(* ===== verification/ManagerSpec.v ===== *)
(** What each operation of the tenant manager does, on every branch.

    For an operation, [*_error] says on which content and arguments it fails and
    with which error; the theorem says that it fails exactly then (when storage
    is reliable), that a failure changes nothing, and what success stores. *)
From S2P Require Import Prelude Text Extern Models Errors Effects Spec Wp Crypto Manager Invariant ManagerInv Concrete Mem.
From Stdlib Require Import ZArith Ascii.
From Stdlib.Strings Require Import Byte.

#[local] Open Scope Z_scope.

(** The first error of a list of checks. *)
Definition first_error (l : list (option error)) : option error :=
  foldr (λ x r, match x with Some e => Some e | None => r end) None l.
Definition error_of {A} (r : Result A) : option error :=
  match r with Ok _ => None | Err e => Some e end.
Definition check (b : bool) (e : error) : option error := if b then Some e else None.

(** The outcome of an operation: the error the checks name, or success. *)
Definition outcome {A} (fl : bool) (expected : option error) (m : db)
    (success : A → db → Prop) (r : Result A) (m' : db) : Prop :=
  match r with
  | Ok a => expected = None ∧ success a m'
  | Err e => m' = m ∧ (fl = false → expected = Some e)
  end.

Definition absent {A} (x : option A) (e : error) : option error :=
  check (negb (bool_decide (is_Some x))) e.
Definition clock (o : oracle) (w : world db) : Z := wrap_u64 (o_clock o (w_tick w)).

Lemma absent_None {A} (x : option A) e : x = None → absent x e = Some e.
Proof. by intros ->. Qed.
Lemma absent_Some {A} (x : option A) v e : x = Some v → absent x e = None.
Proof. by intros ->. Qed.

(** Rewrites with what a lookup found. *)
Ltac absents :=
  repeat match goal with
  | E : ?x = None |- context [absent ?x ?e] => rewrite (absent_None x e E)
  | E : ?x = Some _ |- context [absent ?x ?e] => rewrite (absent_Some x _ e E)
  end; cbn [first_error foldr error_of check].

(** A failing branch: the content is as before, and the error the expected one. *)
Ltac fails :=
  subst; absents; split; [done|intros ?; first [discriminate|done]].

Ltac wp_read := apply wp_call_read; [try done|done|intros ? [-> _]|intros -> ?; try done].
Ltac wp_write :=
  apply wp_call; [try done|intros ? ? Hs; cbn in Hs|intros -> ?; try done].

(** ** Organizations *)
Definition create_org_error (m : db) (org_id name : string) : option error :=
  first_error [
    error_of (validate_identifier org_id "org_id");
    error_of (validate_display_name name);
    check (bool_decide (is_Some (d_orgs m !! org_id))) (OrgAlreadyExists org_id)].

Section Orgs.
Context `{HexLib} `{AeadLib} `{MeshLib} (o : oracle) (fl : bool).

(** Creating an organization fails on an invalid identifier, an invalid
    name or a taken identifier, in this order, and stores nothing; otherwise it
    stores the organization with the default quotas and the time, and changes
    nothing else. *)
Theorem create_org_spec org_id name w :
  wp o fl (create_org org_id name)
    (λ r w', outcome fl (create_org_error (w_store w) org_id name) (w_store w)
       (λ org m', org = {| o_org_id := org_id; o_display_name := name;
                           o_quotas := default_quotas; o_created_at := clock o w |} ∧
                  m' = upd_orgs <[org_id := org]> (w_store w)) r (w_store w')) w.
Proof.
  unfold create_org, create_org_error, outcome, store.get_org, store.create_org.
  repeat wp_step; cbn [first_error foldr error_of check]; try done. wp_read.
  repeat wp_step; cbn [check]; try done. wp_write. subst. repeat wp_step; done.
Qed.
(* ===== verification/EnrollSpec.v ===== *)
(** The enrollment endpoint: policy evaluation, admission, audit. *)
From S2P Require Import Prelude Text Extern Models Errors Effects Spec Wp Crypto Manager Invariant ManagerInv ManagerSpec Auth Enroll Concrete.
From Stdlib Require Import ZArith Ascii.

#[local] Open Scope Z_scope.

(** ** Policy evaluation *)

(** The first rule of least priority among those that match, as a fold. *)
Definition best (claims : Map) (rules : list PolicyRule) : option PolicyRule :=
  foldr (λ r acc,
    if rule_matches claims r then
      match acc with
      | Some b => if r_priority r <=? r_priority b then Some r else acc
      | None => Some r
      end
    else acc) None rules.

Definition first_rule (claims : Map) (rules : list PolicyRule) : option PolicyRule :=
  head (filter (λ r, rule_matches claims r = true) rules).

Lemma first_match_rule claims rules :
  first_match claims rules =
  match first_rule claims rules with
  | Some r => Approved (r_tier r) (r_permissions r)
  | None => Approved Endpoint 0
  end.
Proof.
  unfold first_rule. induction rules as [|r rules IH]; [done|]. cbn [first_match].
  rewrite filter_cons. destruct (rule_matches claims r); case_decide; done.
Qed.

Definition key_sorted {A} (key : A → Z) (l : list A) : Prop :=
  StronglySorted (λ a b, key a ≤ key b) l.
Abbreviation prio_sorted := (key_sorted r_priority).

Lemma insert_by_perm {A} (key : A → Z) x l : insert_by key x l ≡ₚ x :: l.
Proof.
  induction l as [|y l IH]; simpl; [done|]. case_match; [done|]. rewrite IH. apply perm_swap.
Qed.

Lemma insert_by_sorted {A} (key : A → Z) x l : key_sorted key l → key_sorted key (insert_by key x l).
Proof.
  intros Hs. induction Hs as [|y l Hs IH Hy]; simpl; [by repeat constructor|].
  destruct (Z.leb_spec (key x) (key y)) as [Hle|Hlt].
  - constructor; [by constructor|]. constructor; [done|].
    eapply Forall_impl; [exact Hy|]. simpl. lia.
  - constructor; [done|]. rewrite insert_by_perm. constructor; [lia|done].
Qed.

Lemma sort_by_key_sorted {A} (key : A → Z) l : key_sorted key (sort_by_key key l).
Proof. induction l; [constructor|]. by apply insert_by_sorted. Qed.
Lemma sort_by_key_perm {A} (key : A → Z) l : sort_by_key key l ≡ₚ l.
Proof. induction l as [|x l IH]; [done|]. cbn. by rewrite insert_by_perm, IH. Qed.

Lemma first_rule_insert claims x l :
  prio_sorted l →
  first_rule claims (insert_by r_priority x l) =
  if rule_matches claims x then
    match first_rule claims l with
    | Some b => if r_priority x <=? r_priority b then Some x else first_rule claims l
    | None => Some x
    end
  else first_rule claims l.
Proof.
  unfold first_rule. intros Hs. induction Hs as [|y l Hs IH Hy]; cbn [insert_by].
  { rewrite filter_cons. cbn. by destruct (rule_matches claims x). }
  destruct (Z.leb_spec (r_priority x) (r_priority y)) as [Hle|Hlt]; rewrite !filter_cons.
  - destruct (rule_matches claims x) eqn:Ex; case_decide; try done.
    destruct (decide (rule_matches claims y = true)); cbn.
    + by rewrite (proj2 (Z.leb_le _ _) Hle).
    + destruct (filter _ l) as [|b l'] eqn:Ef; [done|]. cbn.
      assert (b ∈ l) as Hb by (apply (list_elem_of_filter (λ r, rule_matches claims r = true));
        rewrite Ef; left).
      rewrite Forall_forall in Hy. rewrite (proj2 (Z.leb_le _ _)); [done|].
      etrans; [exact Hle|by apply Hy].
  - destruct (decide (rule_matches claims y = true)); cbn; [|exact IH].
    rewrite (proj2 (Z.leb_gt _ _) Hlt). by destruct (rule_matches claims x).
Qed.

Lemma first_rule_sort claims rules :
  first_rule claims (sort_by_key r_priority rules) = best claims rules.
Proof.
  induction rules as [|r rules IH]; [done|]. cbn [sort_by_key foldr best].
  rewrite first_rule_insert by apply sort_by_key_sorted.
  fold (sort_by_key r_priority rules). fold (best claims rules). by rewrite IH.
Qed.

Lemma best_None claims rules :
  best claims rules = None ↔ Forall (λ r, rule_matches claims r = false) rules.
Proof.
  induction rules as [|r rules IH]; [by split|]. cbn [best foldr]. fold (best claims rules).
  rewrite Forall_cons. destruct (rule_matches claims r).
  - split; [|by intros [? _]]. by repeat case_match.
  - rewrite IH. tauto.
Qed.

Lemma best_Some claims rules b :
  best claims rules = Some b →
  ∃ i, rules !! i = Some b ∧ rule_matches claims b = true ∧
    ∀ j r, rules !! j = Some r → rule_matches claims r = true →
      r_priority b < r_priority r ∨ (r_priority b = r_priority r ∧ (i ≤ j)%nat).
Proof.
  revert b; induction rules as [|r rules IH]; intros b; [done|].
  cbn [best foldr]. fold (best claims rules).
  destruct (rule_matches claims r) eqn:Er.
  2: { intros Hb. destruct (IH b Hb) as (i & Hi & Hm & Hmin). exists (S i). split_and!; [done..|].
       intros [|j] r'; cbn; [intros [= <-]; congruence|]. intros Hj Hr'.
       destruct (Hmin j r' Hj Hr'); [by left|right; lia]. }
  destruct (best claims rules) as [b'|] eqn:Eb.
  - destruct (IH b' eq_refl) as (i & Hi & Hm & Hmin).
    destruct (Z.leb_spec (r_priority r) (r_priority b')) as [Hle|Hlt]; intros [= <-].
    + exists 0%nat. split_and!; [done..|]. intros [|j] r'; cbn; [intros [= <-]; right; lia|].
      intros Hj Hr'. destruct (Hmin j r' Hj Hr'); lia.
    + exists (S i). split_and!; [done..|]. intros [|j] r'; cbn; [intros [= <-]; left; lia|].
      intros Hj Hr'. destruct (Hmin j r' Hj Hr'); [by left|right; lia].
  - intros [= <-]. exists 0%nat. split_and!; [done..|]. apply best_None in Eb.
    intros [|j] r'; cbn; [intros [= <-]; right; lia|]. intros Hj Hr'.
    eapply Forall_lookup_1 in Eb; [|done]. congruence.
Qed.

Lemma evaluate_policy_cases rules claims :
  (∃ i rule, rules !! i = Some rule ∧ rule_matches claims rule = true ∧
     evaluate_policy rules claims = Approved (r_tier rule) (r_permissions rule) ∧
     ∀ j r, rules !! j = Some r → rule_matches claims r = true →
       r_priority rule < r_priority r ∨ (r_priority rule = r_priority r ∧ (i ≤ j)%nat)) ∨
  (Forall (λ r, rule_matches claims r = false) rules ∧
   evaluate_policy rules claims = Approved Endpoint 0).
Proof.
  unfold evaluate_policy. rewrite first_match_rule, first_rule_sort.
  destruct (best claims rules) as [b|] eqn:E.
  - left. destruct (best_Some _ _ _ E) as (i & ? & ? & ?). by exists i, b.
  - right. split; [by apply best_None|done].
Qed.

(** C28: The rule that decides is a matching one of least priority number, the
    first listed among equals; with no match the peer is a plain endpoint. *)
Theorem evaluate_policy_spec rules claims :
  (∃ i rule, rules !! i = Some rule ∧ rule_matches claims rule = true ∧
     evaluate_policy rules claims = Approved (r_tier rule) (r_permissions rule) ∧
     ∀ j r, rules !! j = Some r → rule_matches claims r = true →
       r_priority rule < r_priority r ∨ (r_priority rule = r_priority r ∧ (i ≤ j)%nat)) ∨
  (Forall (λ r, rule_matches claims r = false) rules ∧
   evaluate_policy rules claims = Approved Endpoint 0).
Proof. apply evaluate_policy_cases. Qed.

→ To do:
Reproduce word for word the material above, starting with the line that has "rewrite first_rule_insert by" and stopping after the line that has "destruct (best claims rules) as [b'|]".

→ Task result:
  rewrite first_rule_insert by apply sort_by_key_sorted.
  fold (sort_by_key r_priority rules). fold (best claims rules). by rewrite IH.
Qed.

Lemma best_None claims rules :
  best claims rules = None ↔ Forall (λ r, rule_matches claims r = false) rules.
Proof.
  induction rules as [|r rules IH]; [by split|]. cbn [best foldr]. fold (best claims rules).
  rewrite Forall_cons. destruct (rule_matches claims r).
  - split; [|by intros [? _]]. by repeat case_match.
  - rewrite IH. tauto.
Qed.

Lemma best_Some claims rules b :
  best claims rules = Some b →
  ∃ i, rules !! i = Some b ∧ rule_matches claims b = true ∧
    ∀ j r, rules !! j = Some r → rule_matches claims r = true →
      r_priority b < r_priority r ∨ (r_priority b = r_priority r ∧ (i ≤ j)%nat).
Proof.
  revert b; induction rules as [|r rules IH]; intros b; [done|].
  cbn [best foldr]. fold (best claims rules).
  destruct (rule_matches claims r) eqn:Er.
  2: { intros Hb. destruct (IH b Hb) as (i & Hi & Hm & Hmin). exists (S i). split_and!; [done..|].
       intros [|j] r'; cbn; [intros [= <-]; congruence|]. intros Hj Hr'.
       destruct (Hmin j r' Hj Hr'); [by left|right; lia]. }
  destruct (best claims rules) as [b'|] eqn:Eb.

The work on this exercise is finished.